*What to produce:* Print the first line of the records below and every line after it, up to and including the line with "result (Z.testbit mode 0) (x +". Print nothing else.

*Study material:*
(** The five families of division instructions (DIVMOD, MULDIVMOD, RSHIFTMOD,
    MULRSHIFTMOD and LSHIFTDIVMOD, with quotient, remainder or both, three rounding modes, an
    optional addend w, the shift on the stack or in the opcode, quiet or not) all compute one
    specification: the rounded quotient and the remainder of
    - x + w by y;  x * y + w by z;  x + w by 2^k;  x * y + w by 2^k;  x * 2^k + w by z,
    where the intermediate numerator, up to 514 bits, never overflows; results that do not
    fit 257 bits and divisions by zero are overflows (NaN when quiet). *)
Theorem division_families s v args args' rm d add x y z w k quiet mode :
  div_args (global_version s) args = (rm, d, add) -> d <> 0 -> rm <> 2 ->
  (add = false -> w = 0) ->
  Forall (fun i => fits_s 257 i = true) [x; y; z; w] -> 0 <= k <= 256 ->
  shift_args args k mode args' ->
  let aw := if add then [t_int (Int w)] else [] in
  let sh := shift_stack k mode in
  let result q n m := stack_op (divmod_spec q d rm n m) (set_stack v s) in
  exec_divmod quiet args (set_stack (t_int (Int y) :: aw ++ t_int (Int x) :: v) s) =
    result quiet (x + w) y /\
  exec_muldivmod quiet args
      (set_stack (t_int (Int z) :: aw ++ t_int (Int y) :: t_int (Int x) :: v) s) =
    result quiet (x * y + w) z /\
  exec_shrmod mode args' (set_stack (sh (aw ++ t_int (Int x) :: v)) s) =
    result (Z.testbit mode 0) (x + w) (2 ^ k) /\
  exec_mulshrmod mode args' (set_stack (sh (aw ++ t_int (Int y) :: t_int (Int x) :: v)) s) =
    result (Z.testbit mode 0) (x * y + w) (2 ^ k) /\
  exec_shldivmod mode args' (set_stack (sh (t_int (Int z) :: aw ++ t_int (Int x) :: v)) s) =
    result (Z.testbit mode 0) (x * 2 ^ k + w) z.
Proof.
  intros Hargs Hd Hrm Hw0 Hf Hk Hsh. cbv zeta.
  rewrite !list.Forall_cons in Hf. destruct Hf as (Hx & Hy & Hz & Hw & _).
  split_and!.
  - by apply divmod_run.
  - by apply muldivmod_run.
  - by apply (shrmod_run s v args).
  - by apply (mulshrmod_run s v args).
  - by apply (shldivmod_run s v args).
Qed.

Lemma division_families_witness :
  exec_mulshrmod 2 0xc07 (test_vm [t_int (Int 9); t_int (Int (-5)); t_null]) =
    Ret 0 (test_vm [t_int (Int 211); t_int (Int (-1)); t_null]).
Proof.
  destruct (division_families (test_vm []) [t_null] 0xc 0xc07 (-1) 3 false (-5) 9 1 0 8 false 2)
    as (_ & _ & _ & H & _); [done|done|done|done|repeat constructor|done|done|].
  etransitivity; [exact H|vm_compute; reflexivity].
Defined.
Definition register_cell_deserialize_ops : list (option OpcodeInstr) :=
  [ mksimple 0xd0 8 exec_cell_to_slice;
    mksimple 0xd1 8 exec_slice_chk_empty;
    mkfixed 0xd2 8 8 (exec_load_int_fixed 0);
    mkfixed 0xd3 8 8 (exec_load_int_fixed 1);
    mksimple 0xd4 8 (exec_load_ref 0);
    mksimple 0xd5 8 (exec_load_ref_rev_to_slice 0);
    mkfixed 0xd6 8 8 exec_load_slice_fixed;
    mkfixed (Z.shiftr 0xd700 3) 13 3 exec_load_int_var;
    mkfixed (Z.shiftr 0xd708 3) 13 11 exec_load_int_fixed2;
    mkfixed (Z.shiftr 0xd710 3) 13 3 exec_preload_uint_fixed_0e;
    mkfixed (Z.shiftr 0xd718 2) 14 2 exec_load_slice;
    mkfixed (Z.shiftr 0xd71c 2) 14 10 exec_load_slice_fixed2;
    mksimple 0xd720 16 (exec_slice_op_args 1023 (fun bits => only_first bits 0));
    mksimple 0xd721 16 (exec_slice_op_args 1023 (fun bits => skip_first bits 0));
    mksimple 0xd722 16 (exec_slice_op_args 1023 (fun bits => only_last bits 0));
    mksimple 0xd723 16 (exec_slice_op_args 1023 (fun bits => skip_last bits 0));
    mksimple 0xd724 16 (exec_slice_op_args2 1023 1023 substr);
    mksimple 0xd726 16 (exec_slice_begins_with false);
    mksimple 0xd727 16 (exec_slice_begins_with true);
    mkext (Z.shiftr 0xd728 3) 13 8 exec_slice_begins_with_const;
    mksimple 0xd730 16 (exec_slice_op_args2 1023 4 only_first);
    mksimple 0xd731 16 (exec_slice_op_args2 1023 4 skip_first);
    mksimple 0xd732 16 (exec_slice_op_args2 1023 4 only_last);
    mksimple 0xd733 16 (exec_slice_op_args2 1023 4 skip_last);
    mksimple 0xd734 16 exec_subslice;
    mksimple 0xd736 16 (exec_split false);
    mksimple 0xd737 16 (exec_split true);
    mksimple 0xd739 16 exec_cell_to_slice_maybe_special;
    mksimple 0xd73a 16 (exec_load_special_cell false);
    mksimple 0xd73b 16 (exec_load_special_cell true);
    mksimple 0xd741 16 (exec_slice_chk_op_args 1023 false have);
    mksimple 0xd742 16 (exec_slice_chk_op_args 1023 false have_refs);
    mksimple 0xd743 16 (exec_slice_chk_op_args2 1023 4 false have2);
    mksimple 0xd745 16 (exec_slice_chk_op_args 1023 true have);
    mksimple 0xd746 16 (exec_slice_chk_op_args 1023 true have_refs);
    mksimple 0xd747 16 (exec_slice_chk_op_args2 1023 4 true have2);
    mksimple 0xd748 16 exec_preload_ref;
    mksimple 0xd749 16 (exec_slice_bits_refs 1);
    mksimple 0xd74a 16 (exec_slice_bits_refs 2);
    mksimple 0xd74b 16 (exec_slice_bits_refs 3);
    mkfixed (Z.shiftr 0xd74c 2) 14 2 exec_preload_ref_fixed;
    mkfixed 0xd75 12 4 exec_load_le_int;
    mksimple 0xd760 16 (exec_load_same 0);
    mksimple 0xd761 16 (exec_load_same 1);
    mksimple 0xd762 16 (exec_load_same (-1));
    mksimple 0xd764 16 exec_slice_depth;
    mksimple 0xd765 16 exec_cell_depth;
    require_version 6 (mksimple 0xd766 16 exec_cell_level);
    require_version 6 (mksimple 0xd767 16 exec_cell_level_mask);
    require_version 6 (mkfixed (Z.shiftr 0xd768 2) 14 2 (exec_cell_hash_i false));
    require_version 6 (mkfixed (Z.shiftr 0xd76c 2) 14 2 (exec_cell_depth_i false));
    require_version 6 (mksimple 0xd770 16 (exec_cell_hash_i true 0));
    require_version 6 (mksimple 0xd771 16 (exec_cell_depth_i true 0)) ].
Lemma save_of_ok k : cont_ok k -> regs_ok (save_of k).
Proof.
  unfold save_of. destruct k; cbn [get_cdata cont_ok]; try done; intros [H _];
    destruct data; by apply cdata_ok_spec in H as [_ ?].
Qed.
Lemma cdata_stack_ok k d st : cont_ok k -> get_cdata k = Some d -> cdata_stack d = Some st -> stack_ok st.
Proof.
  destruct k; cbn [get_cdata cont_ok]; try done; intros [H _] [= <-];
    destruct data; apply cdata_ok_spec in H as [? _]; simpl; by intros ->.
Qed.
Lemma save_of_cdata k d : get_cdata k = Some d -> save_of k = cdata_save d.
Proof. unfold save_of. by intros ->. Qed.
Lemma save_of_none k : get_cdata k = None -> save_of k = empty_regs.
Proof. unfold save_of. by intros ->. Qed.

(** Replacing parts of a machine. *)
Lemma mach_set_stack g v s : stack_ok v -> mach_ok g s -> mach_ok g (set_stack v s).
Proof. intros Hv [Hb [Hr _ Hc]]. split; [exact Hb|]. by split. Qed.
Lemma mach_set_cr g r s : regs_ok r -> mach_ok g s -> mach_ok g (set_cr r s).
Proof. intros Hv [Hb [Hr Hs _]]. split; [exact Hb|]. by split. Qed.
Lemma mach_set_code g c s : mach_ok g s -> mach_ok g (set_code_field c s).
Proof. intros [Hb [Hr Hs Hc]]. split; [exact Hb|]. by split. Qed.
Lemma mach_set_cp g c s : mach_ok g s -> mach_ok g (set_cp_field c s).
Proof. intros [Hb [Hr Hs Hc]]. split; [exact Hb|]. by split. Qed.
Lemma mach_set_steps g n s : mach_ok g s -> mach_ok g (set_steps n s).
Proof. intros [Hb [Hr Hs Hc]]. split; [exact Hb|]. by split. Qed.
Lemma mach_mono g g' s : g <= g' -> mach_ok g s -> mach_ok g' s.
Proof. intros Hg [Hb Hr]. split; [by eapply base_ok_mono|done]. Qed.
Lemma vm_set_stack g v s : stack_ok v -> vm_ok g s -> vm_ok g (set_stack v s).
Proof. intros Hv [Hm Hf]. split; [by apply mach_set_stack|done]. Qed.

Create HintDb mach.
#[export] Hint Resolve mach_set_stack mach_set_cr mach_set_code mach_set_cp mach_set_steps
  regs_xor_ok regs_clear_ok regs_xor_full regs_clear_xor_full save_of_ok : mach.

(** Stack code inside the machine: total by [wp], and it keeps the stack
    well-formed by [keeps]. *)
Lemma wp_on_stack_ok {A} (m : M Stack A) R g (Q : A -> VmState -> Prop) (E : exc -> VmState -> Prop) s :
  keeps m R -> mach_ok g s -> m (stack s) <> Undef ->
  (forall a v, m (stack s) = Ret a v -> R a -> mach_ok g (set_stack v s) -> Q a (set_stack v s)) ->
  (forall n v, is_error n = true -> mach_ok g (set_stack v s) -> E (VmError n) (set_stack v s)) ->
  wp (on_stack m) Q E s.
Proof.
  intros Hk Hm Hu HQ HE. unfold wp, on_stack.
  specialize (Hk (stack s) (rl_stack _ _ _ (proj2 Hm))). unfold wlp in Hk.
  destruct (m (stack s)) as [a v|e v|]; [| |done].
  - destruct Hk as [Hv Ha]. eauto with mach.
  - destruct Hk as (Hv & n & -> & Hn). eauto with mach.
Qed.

*Output for this task:*
(** The five families of division instructions (DIVMOD, MULDIVMOD, RSHIFTMOD,
    MULRSHIFTMOD and LSHIFTDIVMOD, with quotient, remainder or both, three rounding modes, an
    optional addend w, the shift on the stack or in the opcode, quiet or not) all compute one
    specification: the rounded quotient and the remainder of
    - x + w by y;  x * y + w by z;  x + w by 2^k;  x * y + w by 2^k;  x * 2^k + w by z,
    where the intermediate numerator, up to 514 bits, never overflows; results that do not
    fit 257 bits and divisions by zero are overflows (NaN when quiet). *)
Theorem division_families s v args args' rm d add x y z w k quiet mode :
  div_args (global_version s) args = (rm, d, add) -> d <> 0 -> rm <> 2 ->
  (add = false -> w = 0) ->
  Forall (fun i => fits_s 257 i = true) [x; y; z; w] -> 0 <= k <= 256 ->
  shift_args args k mode args' ->
  let aw := if add then [t_int (Int w)] else [] in
  let sh := shift_stack k mode in
  let result q n m := stack_op (divmod_spec q d rm n m) (set_stack v s) in
  exec_divmod quiet args (set_stack (t_int (Int y) :: aw ++ t_int (Int x) :: v) s) =
    result quiet (x + w) y /\
  exec_muldivmod quiet args
      (set_stack (t_int (Int z) :: aw ++ t_int (Int y) :: t_int (Int x) :: v) s) =
    result quiet (x * y + w) z /\
  exec_shrmod mode args' (set_stack (sh (aw ++ t_int (Int x) :: v)) s) =
    result (Z.testbit mode 0) (x + w) (2 ^ k) /\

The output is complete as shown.